▶ What you should do: All lines holding the word "Duration" are to be copied from the records beneath.

▶ Information:

---+---

(* ===== verification/Journal.v ===== *)
(** * The open-window core the journals share

    Seven journals under src/internal/journal keep a map of open records keyed
    by identity and window start, and repeat the same three operations over it:
    [Snapshots] (copies of every open record, sorted), [CloseBefore] (remove and
    return the ended windows) and [Resume] (adopt a previous process's records,
    never over an observation of this one).  [JournalRecord] is what such a
    journal has to say about its record type, [JournalLaws] what the other
    components rely on; the theorems here are proved against that interface and
    each journal file discharges it. *)

From stdpp Require Import base list gmap sorting.
From Stdlib Require Import ZArith Lia.
From S2P Require Import Prelude GoTime.

Local Open Scope Z_scope.

Class JournalRecord (R K O : Type) := {
  record_key : R -> K;          (** the key of the open map, window start included *)
  record_start : R -> Time;     (** [WindowStart] *)
  record_clone : R -> R;        (** the copy handed out *)
  record_adopt : R -> R;        (** what [Resume] files for a recovered record *)
  record_less : R -> R -> bool; (** the [less] of the payload order *)
  sort_key : R -> O;            (** the tuple [record_less] compares *)
  key_of_sort : O -> K;
}.

Class JournalLaws (R K O : Type) `{JournalRecord R K O, GoOrderLaws O} : Prop := {
  less_is_sort_key : forall a b : R, record_less a b = go_lt (sort_key a) (sort_key b);
  key_from_sort : forall r : R, record_key r = key_of_sort (sort_key r);
  sort_key_clone : forall r : R, sort_key (record_clone r) = sort_key r;
  sort_key_adopt : forall r : R, sort_key (record_adopt r) = sort_key r;
  start_clone : forall r : R, record_start (record_clone r) = record_start r;
}.

(** ** Operations *)

Section ops.
Context {R K O : Type} `{JournalRecord R K O} `{Countable K}.
Implicit Types (m : gmap K R) (r : R) (rs : list R).

Definition snapshots m : list R := sort_slice record_less (record_clone <$> map_values m).

(** [rec.WindowStart.Add(windowLength).After(now)] is the test that keeps a record. *)
Definition still_open (len : Duration) (now : Time) (r : R) : bool :=
  After (Add (record_start r) len) now.

Definition close_before (len : Duration) (now : Time) m : list R * gmap K R :=
  (sort_slice record_less
     (record_clone <$> map_values (filter (fun kr => ~ still_open len now kr.2 = true) m)),
   filter (fun kr => still_open len now kr.2 = true) m).

Definition resume_one (acc : gmap K R * Z) (r : R) : gmap K R * Z :=
  let '(m, seeded) := acc in
  match m !! record_key r with
  | Some _ => (m, seeded)
  | None => (<[record_key r := record_adopt r]> m, seeded + 1)
  end.

Definition resume m rs : gmap K R * Z := foldl resume_one (m, 0) rs.

(** Every record sits under the key read off its own fields. *)
Definition filed m : Prop := forall k r, m !! k = Some r -> record_key r = k.
End ops.

(** ** What every journal promises *)

Section laws.
Context {R K O : Type} `{JournalLaws R K O} `{Countable K}.
Implicit Types (m : gmap K R) (r : R) (rs : list R).

Lemma key_clone r : record_key (record_clone r) = record_key r.
Proof. by rewrite !key_from_sort, sort_key_clone. Qed.

Lemma key_adopt r : record_key (record_adopt r) = record_key r.
Proof. by rewrite !key_from_sort, sort_key_adopt. Qed.

Lemma filed_filter (P : K * R -> Prop) `{!forall x, Decision (P x)} m :
  filed m -> filed (filter P m).
Proof. intros Hf k r [Hr _]%map_lookup_filter_Some. by apply Hf. Qed.

Lemma filed_insert m r : filed m -> filed (<[record_key r := r]> m).
Proof.
  intros Hf k r' Hr. destruct (decide (record_key r = k)) as [<-|Hne].
  - rewrite lookup_insert_eq in Hr. congruence.
  - rewrite lookup_insert_ne in Hr by done. by apply Hf.
Qed.

Lemma filed_keys m : filed m -> NoDup (record_key <$> map_values m).
Proof. intros Hf. apply (NoDup_keys_of_values record_key id); [done|apply _]. Qed.

Lemma NoDup_sort_keys (l : list R) : NoDup (record_key <$> l) -> NoDup (sort_key <$> l).
Proof.
  intros Hnd. apply (NoDup_fmap_1 key_of_sort).
  rewrite <-list_fmap_compose. erewrite list_fmap_ext; [exact Hnd|].
  intros i r _. cbn. symmetry. apply key_from_sort.
Qed.

Lemma keys_of_clones (l : list R) : record_key <$> (record_clone <$> l) = record_key <$> l.
Proof. rewrite <-list_fmap_compose. apply list_fmap_ext. intros i r _. apply key_clone. Qed.

Lemma snapshots_perm m : snapshots m ≡ₚ record_clone <$> map_values m.
Proof. apply (sort_slice_sorted record_less sort_key less_is_sort_key). Qed.

Lemma elem_of_snapshots m r :
  r ∈ snapshots m <-> exists k r0, m !! k = Some r0 /\ r = record_clone r0.
Proof.
  rewrite snapshots_perm, list_elem_of_fmap. split.
  - intros (r0 & -> & [k Hk]%elem_of_map_values). by exists k, r0.
  - intros (k & r0 & Hk & ->). exists r0. split; [done|]. apply elem_of_map_values. by exists k.
Qed.

(** Whatever order the map was iterated in and whichever sort was used, the
    payload is the same. *)
Lemma snapshots_unique m l out :
  filed m -> l ≡ₚ map_values m -> sorted_result record_less (record_clone <$> l) out ->
  out = snapshots m.
Proof.
  intros Hf Hl Hout.
  assert (NoDup (sort_key <$> (record_clone <$> l))) as Hnd.
  { apply NoDup_sort_keys. rewrite keys_of_clones, Hl. by apply filed_keys. }
  rewrite (sort_slice_unique record_less sort_key less_is_sort_key _ _ Hnd Hout).
  apply (sort_slice_perm record_less sort_key less_is_sort_key _ _ Hnd). by rewrite Hl.
Qed.

Lemma snapshots_keys m : record_key <$> snapshots m ≡ₚ record_key <$> map_values m.
Proof. by rewrite snapshots_perm, keys_of_clones. Qed.

Lemma close_before_perm len now m :
  (close_before len now m).1 ++ snapshots (close_before len now m).2 ≡ₚ snapshots m.
Proof.
  rewrite !snapshots_perm. cbn [fst snd close_before].
  rewrite (proj1 (sort_slice_sorted record_less sort_key less_is_sort_key _)).
  rewrite <-fmap_app. apply fmap_Permutation.
  rewrite (Permutation_app_comm (map_values _)).
  apply map_values_filter_split.
Qed.

Lemma close_before_closed len now m :
  Forall (fun r => record_start r + len <= now) (close_before len now m).1.
Proof.
  cbn. rewrite (proj1 (sort_slice_sorted record_less sort_key less_is_sort_key _)).
  rewrite Forall_fmap, Forall_forall. intros r [k [_ Hr]%map_lookup_filter_Some]%elem_of_map_values.
  cbn in *. rewrite start_clone. unfold still_open, After, Add in Hr.
  apply not_true_is_false, Z.ltb_ge in Hr. lia.
Qed.

Lemma close_before_open len now m k r :
  (close_before len now m).2 !! k = Some r -> m !! k = Some r /\ now < record_start r + len.
Proof.
  cbn. intros [Hr Ho]%map_lookup_filter_Some. split; [done|].
  unfold still_open, After, Add in Ho. apply Z.ltb_lt in Ho. cbn in Ho. lia.
Qed.

Lemma resume_one_lookup m n r k :
  (resume_one (m, n) r).1 !! k =
    match m !! k with Some x => Some x | None => if decide (record_key r = k) then Some (record_adopt r) else None end.
Proof.
  unfold resume_one. destruct (m !! record_key r) as [x|] eqn:Hx; cbn.
  - destruct (m !! k) eqn:Hk; [done|]. case_decide; [congruence|done].
  - case_decide as Hd; [subst; by rewrite Hx, lookup_insert_eq|].
    rewrite lookup_insert_ne by done. by destruct (m !! k).
Qed.

(** The first recovered record of a key is the one adopted, and only where the
    map had none. *)
Lemma resume_lookup m rs n k :
  (foldl resume_one (m, n) rs).1 !! k =
    match m !! k with
    | Some x => Some x
    | None => record_adopt <$> head (filter (fun r => record_key r = k) rs)
    end.
Proof.
  revert m n. induction rs as [|r rs IH]; intros m n; cbn [foldl].
  { cbn. by destruct (m !! k). }
  destruct (resume_one (m, n) r) as [m' n'] eqn:E. rewrite IH.
  pose proof (resume_one_lookup m n r k) as Hl. rewrite E in Hl. cbn in Hl. rewrite Hl.
  rewrite filter_cons. destruct (m !! k); [done|]. by case_decide.
Qed.

Lemma resume_count m rs n :
  (foldl resume_one (m, n) rs).2 = n + Z.of_nat (size (foldl resume_one (m, n) rs).1) - Z.of_nat (size m).
Proof.
  revert m n. induction rs as [|r rs IH]; intros m n; cbn [foldl]; [cbn; lia|].
  destruct (resume_one (m, n) r) as [m' n'] eqn:E. rewrite IH.
  unfold resume_one in E. destruct (m !! record_key r) eqn:Hr; simplify_eq; [lia|].
  rewrite map_size_insert_None by done. lia.
Qed.

Lemma resume_filed m rs n : filed m -> filed (foldl resume_one (m, n) rs).1.
Proof.
  revert m n. induction rs as [|r rs IH]; intros m n Hf; cbn [foldl]; [done|].
  destruct (resume_one (m, n) r) as [m' n'] eqn:E. apply IH.
  unfold resume_one in E. destruct (m !! record_key r) eqn:Hr; simplify_eq; [done|].
  rewrite <-(key_adopt r) at 1. by apply filed_insert.
Qed.

Lemma filter_keys_absent (l : list R) k :
  k ∉ record_key <$> l -> filter (fun r => record_key r = k) l = [].
Proof.
  induction l as [|x l IH]; [done|]. rewrite fmap_cons, not_elem_of_cons. intros [Hx Hl].
  rewrite filter_cons, decide_False by congruence. by apply IH.
Qed.

Lemma filter_keys_once (l : list R) r :
  NoDup (record_key <$> l) -> r ∈ l -> filter (fun x => record_key x = record_key r) l = [r].
Proof.
  induction l as [|x l IH]; intros Hnd Hin; [by apply elem_of_nil in Hin|].
  rewrite fmap_cons in Hnd. apply NoDup_cons in Hnd as [Hx Hnd]. rewrite filter_cons.
  apply elem_of_cons in Hin as [<-|Hin].
  - rewrite decide_True by done. by rewrite filter_keys_absent.
  - rewrite decide_False; [by apply IH|]. intros He. apply Hx. rewrite He.
    by apply list_elem_of_fmap_2.
Qed.

(** A filed map holds exactly one record of each of its keys. *)
Lemma filter_key_values m k :
  filed m -> filter (fun r => record_key r = k) (map_values m) = option_list (m !! k).
Proof.
  intros Hf. destruct (m !! k) as [r|] eqn:Hk; cbn.
  - rewrite <-(Hf _ _ Hk). apply filter_keys_once; [by apply filed_keys|].
    apply elem_of_map_values. by exists k.
  - apply filter_keys_absent. rewrite list_elem_of_fmap.
    intros (r & -> & [k' Hr]%elem_of_map_values). pose proof (Hf _ _ Hr). congruence.
Qed.

Lemma filter_key_clones (l : list R) k :
  filter (fun r => record_key r = k) (record_clone <$> l)
  = record_clone <$> filter (fun r => record_key r = k) l.
Proof.
  induction l as [|r l IH]; [done|]. cbn [fmap list_fmap].
  rewrite !filter_cons, key_clone, IH. by case_decide.
Qed.

(** Resuming an empty journal from a snapshot restores every open record. *)
Lemma resume_snapshots m :
  filed m -> resume ∅ (snapshots m) = ((record_adopt ∘ record_clone) <$> m, Z.of_nat (size m)).
Proof.
  intros Hf.
  assert ((resume ∅ (snapshots m)).1 = (record_adopt ∘ record_clone) <$> m) as Hm.
  { apply map_eq. intros k. unfold resume. rewrite resume_lookup, lookup_empty, lookup_fmap.
    assert (filter (fun r => record_key r = k) (snapshots m) ≡ₚ record_clone <$> option_list (m !! k)) as Hp.
    { by rewrite snapshots_perm, filter_key_clones, filter_key_values. }
    destruct (m !! k); cbn in *.
    - apply Permutation_singleton_r in Hp. by rewrite Hp.
    - apply Permutation_nil_r in Hp. by rewrite Hp. }
  rewrite (surjective_pairing (resume ∅ (snapshots m))), Hm. f_equal.
  unfold resume. rewrite resume_count. fold (resume (∅ : gmap K R) (snapshots m)).
  rewrite Hm, map_size_fmap, map_size_empty. lia.
Qed.

(** Resuming needs no order: which records are there decides what is restored. *)
Lemma resume_members m rs :
  filed m -> (forall r, r ∈ rs <-> exists k, m !! k = Some r) ->
  (resume ∅ rs).1 = record_adopt <$> m.
Proof.
  intros Hf Hin. apply map_eq. intros k. unfold resume. rewrite resume_lookup, lookup_empty, lookup_fmap.
  destruct (head (filter (fun r => record_key r = k) rs)) as [r|] eqn:E.
  - apply head_Some_elem_of, list_elem_of_filter in E as [<- [k' Hk]%Hin]. by rewrite (Hf _ _ Hk), Hk.
  - destruct (m !! k) as [r|] eqn:Hk; [|done]. exfalso.
    assert (r ∈ filter (fun r => record_key r = k) rs) as Hr.
    { apply list_elem_of_filter. split; [by apply Hf|]. apply Hin. by exists k. }
    apply head_None in E. rewrite E in Hr. by apply elem_of_nil in Hr.
Qed.
End laws.

(** ** Journals of single events

    Three of the journals keep one record per event and no counters: a later
    event of the same key replaces the record.  [event_record] is [None] for an
    event the journal does not accept. *)

Class EventJournal (E R K O : Type) `{JournalRecord R K O} := event_record : Duration -> E -> option R.

Section events.
Context {E R K O : Type} `{JournalLaws R K O, !EventJournal E R K O} `{Countable K}.
Context (len : Duration).
Implicit Types (m : gmap K R) (e : E) (es : list E).

Definition file_event m e : gmap K R :=
  match event_record len e with
  | None => m
  | Some r => <[record_key r := r]> m
  end.

Definition file_events m es : gmap K R := foldl file_event m es.

(** Two events that fall under one key report the same thing. *)
Definition consistent es : Prop :=
  forall r r', r ∈ omap (event_record len) es -> r' ∈ omap (event_record len) es ->
    record_key r = record_key r' -> r = r'.

Lemma file_events_filed m es : filed m -> filed (file_events m es).
Proof.
  revert m. induction es as [|e es IH]; intros m Hf; [done|]. cbn. apply IH.
  unfold file_event. destruct (event_record len e); [by apply filed_insert|done].
Qed.

Lemma file_events_lookup m es k :
  file_events m es !! k =
    match last (filter (fun r => record_key r = k) (omap (event_record len) es)) with
    | Some r => Some r
    | None => m !! k
    end.
Proof.
  induction es as [|e es IH] using rev_ind; [done|].
  unfold file_events in *. rewrite foldl_app, omap_app, filter_app, last_app. cbn [foldl].
  replace (omap (event_record len) [e]) with (option_list (event_record len e))
    by (cbn; by destruct (event_record len e)).
  unfold file_event at 1.
  destruct (event_record len e) as [r|] eqn:Er; [|exact IH].
  change (option_list (Some r)) with [r]. rewrite filter_cons, filter_nil. case_decide as Hk; cbn [last].
  - subst. by rewrite lookup_insert_eq.
  - by rewrite lookup_insert_ne.
Qed.

(** Filing again what is already filed changes nothing. *)
Lemma file_events_again m es :
  (forall r, r ∈ omap (event_record len) es -> m !! record_key r = Some r) -> file_events m es = m.
Proof.
  revert m. induction es as [|e es IH]; intros m Hin; [done|]. cbn [file_events foldl].
  assert (file_event m e = m) as ->.
  { unfold file_event. destruct (event_record len e) as [r|] eqn:Er; [|done].
    apply insert_id. apply Hin. cbn. rewrite Er. apply list_elem_of_here. }
  apply IH. intros r Hr. apply Hin. cbn. destruct (event_record len e); [by apply list_elem_of_further|done].
Qed.

Lemma file_events_present es r :
  consistent es -> r ∈ omap (event_record len) es -> file_events ∅ es !! record_key r = Some r.
Proof.
  intros Hc Hr. rewrite file_events_lookup.
  destruct (last _) as [r'|] eqn:El.
  - apply last_Some_elem_of, list_elem_of_filter in El as [Hk Hr']. f_equal. by apply Hc.
  - apply last_None in El. exfalso. apply (filter_nil_not_elem_of _ _ r El); done.
Qed.

(** Resuming the snapshots and being told some of the events again. *)
Lemma replay_absorbed es es' :
  (forall r : R, record_adopt (record_clone r) = r) ->
  consistent es -> es' ⊆ es ->
  file_events (resume ∅ (snapshots (file_events ∅ es))).1 es' = file_events ∅ es.
Proof.
  intros Hid Hc Hsub. rewrite resume_snapshots by by apply file_events_filed.
  cbn [fst]. rewrite (map_fmap_ext _ id) by (intros; apply Hid). rewrite map_fmap_id.
  apply file_events_again. intros r (e & He & Hr)%list_elem_of_omap.
  apply file_events_present; [done|]. apply list_elem_of_omap. exists e. split; [by apply Hsub|done].
Qed.
End events.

---+---

▶ Solution to this problem:
Definition still_open (len : Duration) (now : Time) (r : R) : bool :=
Definition close_before (len : Duration) (now : Time) m : list R * gmap K R :=
Class EventJournal (E R K O : Type) `{JournalRecord R K O} := event_record : Duration -> E -> option R.
Context (len : Duration).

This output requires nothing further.